Прав был знаток – по партеру и ярусам пронесся восторженный вздох.
– Умеет взять зрителя с первой же минуты, чертяка, – прошептал, перегнувшись, Царьков – и шлепнул себя по губам: мол, виноват, умолкаю.
Заиграла пасторальная музыка, на экране появилась надпись:
«Однажды, в исходе царствования великой Екатерины, молодой блестящий гвардеец возвращался из полка в свое имение…»
Постановка оказалась в высшей степени изобретательной, с массой находок, игривая и в то же время философская, в прекрасных декорациях и костюмах, созданных модным художником из «мирискусников». Короткая притча о бедной простушке, утопившейся из-за предательства любимого, была обогащена фабульными поворотами. Появились дополнительные персонажи, частью совершенно новые, частью – поминаемые у Карамзина мимоходом. Спектакль был посвящен страстной, попирающей все запреты любви – ведь бедная Лиза отдается своему Эрасту, не заботясь ни о молве, ни о последствиях. Спектакль повествовал о самоотверженной женской смелости, о мужской трусости перед общественным мнением; о слабости Добра и силе Зла. Последнее очень живо и выпукло олицетворяли богатая вдова (артистка Лисицкая) и шулер (артист Мефистов), нанятый ею, чтобы разорить увлекающегося Эраста и вынудить его к женитьбе по расчету.
Для воссоздания исторической Москвы, пейзажей, явлений природы активно использовался кинематографический экран. Превосходно была задумана сцена с призраком отца Лизы (артист Разумовский), которого подсвечивал голубой луч прожектора. Впечатляли монолог и танец Смерти, заманивающей девушку в пруд (эту роль исполнял сам господин Штерн).
Но более всего поразил публику трюк со скульптурой. Почти все второе действие разворачивалось у статуи Пана, символизирующего пасторальную чувственность любовной линии. Через минуту зрители, разумеется, перестали обращать на статую внимание, сочтя ее принадлежностью декорации. Каков же был восторг, когда в конце акта античный божок вдруг ожил и заиграл на своей свирели!
Впервые Эраст Петрович увидел труппу, в которой, пожалуй, не чувствовалось перепада в уровне актерской игры. Все артисты, даже исполнители маленьких ролей, были безупречны. Выход каждого был истинным фейерверком.
Однако многочисленные достоинства постановки Фандориным были едва замечены. С той минуты, как на сцене первый раз появилась Альтаирская-Луантэн, спектакль поделился для него на две неравноценные части: картины, в которых она играла, и картины, где ее не было.
Едва зазвучал нежный голос, напевающий простенькую песенку о полевых цветах, и будто чьи-то безжалостные пальцы стиснули сердце доселе равнодушного зрителя.
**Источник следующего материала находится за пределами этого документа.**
Lemma qty_loop_gen fuel qty inp out :
  (length inp < fuel)%nat -> 0 <= qty <= 5 ->
  exists n q inp',
    qty_loop fuel qty inp out =
      Some (q, inp', out ++ concat (replicate n [EvWelcome; EvWrongOption]) ++ [EvWelcome]) /\
    0 <= q <= 5 /\ Forall out_of_range (take n inp) /\
    ((inp !! n = Some q /\ inp' = drop (S n) inp) \/ (length inp = n /\ q = (if n is O then qty else 0) /\ inp' = [])).
Proof.
  revert fuel qty out. induction inp as [|z r IH]; intros [|f] qty out Hf Hq; simpl in Hf; try lia.
  - exists O, qty, []. simpl.
    assert (E : (5 <? qty) || (qty <? 0) = false) by (apply orb_false_iff; split; apply Z.ltb_ge; lia).
    rewrite E. split_and!; first [done | lia | (right; split_and!; done)].
  - simpl. destruct ((5 <? z) || (z <? 0)) eqn:E.
    + destruct (IH f 0 (out ++ [EvWelcome] ++ [EvWrongOption])) as (n & q & inp' & Hrun & Hq' & Hall & Hend);
        [lia|lia|].
      exists (S n), q, inp'. rewrite app_assoc in Hrun. rewrite Hrun.
      split; [|split; [done|split]].
      * simpl. by rewrite <- !app_assoc.
      * simpl. constructor; [|done]. unfold out_of_range.
        apply orb_true_iff in E as [E|E]; apply Z.ltb_lt in E; lia.
      * destruct Hend as [[H1 H2]|(H1 & H2 & H3)]; [left|right]; simpl; split_and!; auto.
        by destruct n.
    + exists O, z, r. apply orb_false_iff in E as [E1 E2]. apply Z.ltb_ge in E1, E2.
      split_and!; try done; try lia. simpl. by left.
Qed.

(** C7: The quantity prompt loop always terminates within one iteration per
    input number plus one; it returns a quantity in [0, 5], namely the first
    input number in that range after skipping out-of-range numbers (each
    answered by the error message), or 0 when the input runs out. *)
Theorem qty_loop_spec inp out :
  exists n q inp',
    qty_loop (S (length inp)) 0 inp out =
      Some (q, inp', out ++ concat (replicate n [EvWelcome; EvWrongOption]) ++ [EvWelcome]) /\
    0 <= q <= 5 /\ Forall out_of_range (take n inp) /\
    ((inp !! n = Some q /\ inp' = drop (S n) inp) \/ (length inp = n /\ q = 0 /\ inp' = [])).
Proof.
  destruct (qty_loop_gen (S (length inp)) 0 inp out) as (n & q & inp' & H1 & H2 & H3 & H4); [lia|lia|].
  exists n, q, inp'. split; [done|split; [done|split; [done|]]].
  destruct H4 as [?|(? & ? & ?)]; [by left|right]. subst. split_and!; try done; by case_match.
Qed.

Lemma scan_cons z r old : scan (z :: r) old = (z, r).
Proof. reflexivity. Qed.

Lemma index_of_in k q : 1 <= k <= q -> index_of k q = Some (Z.to_nat (k - 1)).
Proof. intros H. unfold index_of. by case_decide. Qed.

Lemma index_of_Some sc q k : index_of sc q = Some k -> 1 <= sc <= q /\ k = Z.to_nat (sc - 1).
Proof. unfold index_of. case_decide; [by intros [= <-]|done]. Qed.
Он узнал этот голос! Думал, что забыл, а, оказывается, помнил все эти годы!
И фигура, походка, поворот головы – всё было в точности такое же!
– Разрешите…
Фандорин, повернувшись, чуть не силой вырвал у корнета бинокль.
Лицо… Нет, лицо было другое. Но выражение глаз, но доверчивая улыбка, но ожидание счастья и открытость судьбе! Как можно было столь достоверно, столь безжалостно всё это воспроизвести? Он даже зажмурился и не запротестовал, когда гусар отобрал свои окуляры, сердито шепча:
– Отдайте, отдайте, я тоже хочу ею любоваться!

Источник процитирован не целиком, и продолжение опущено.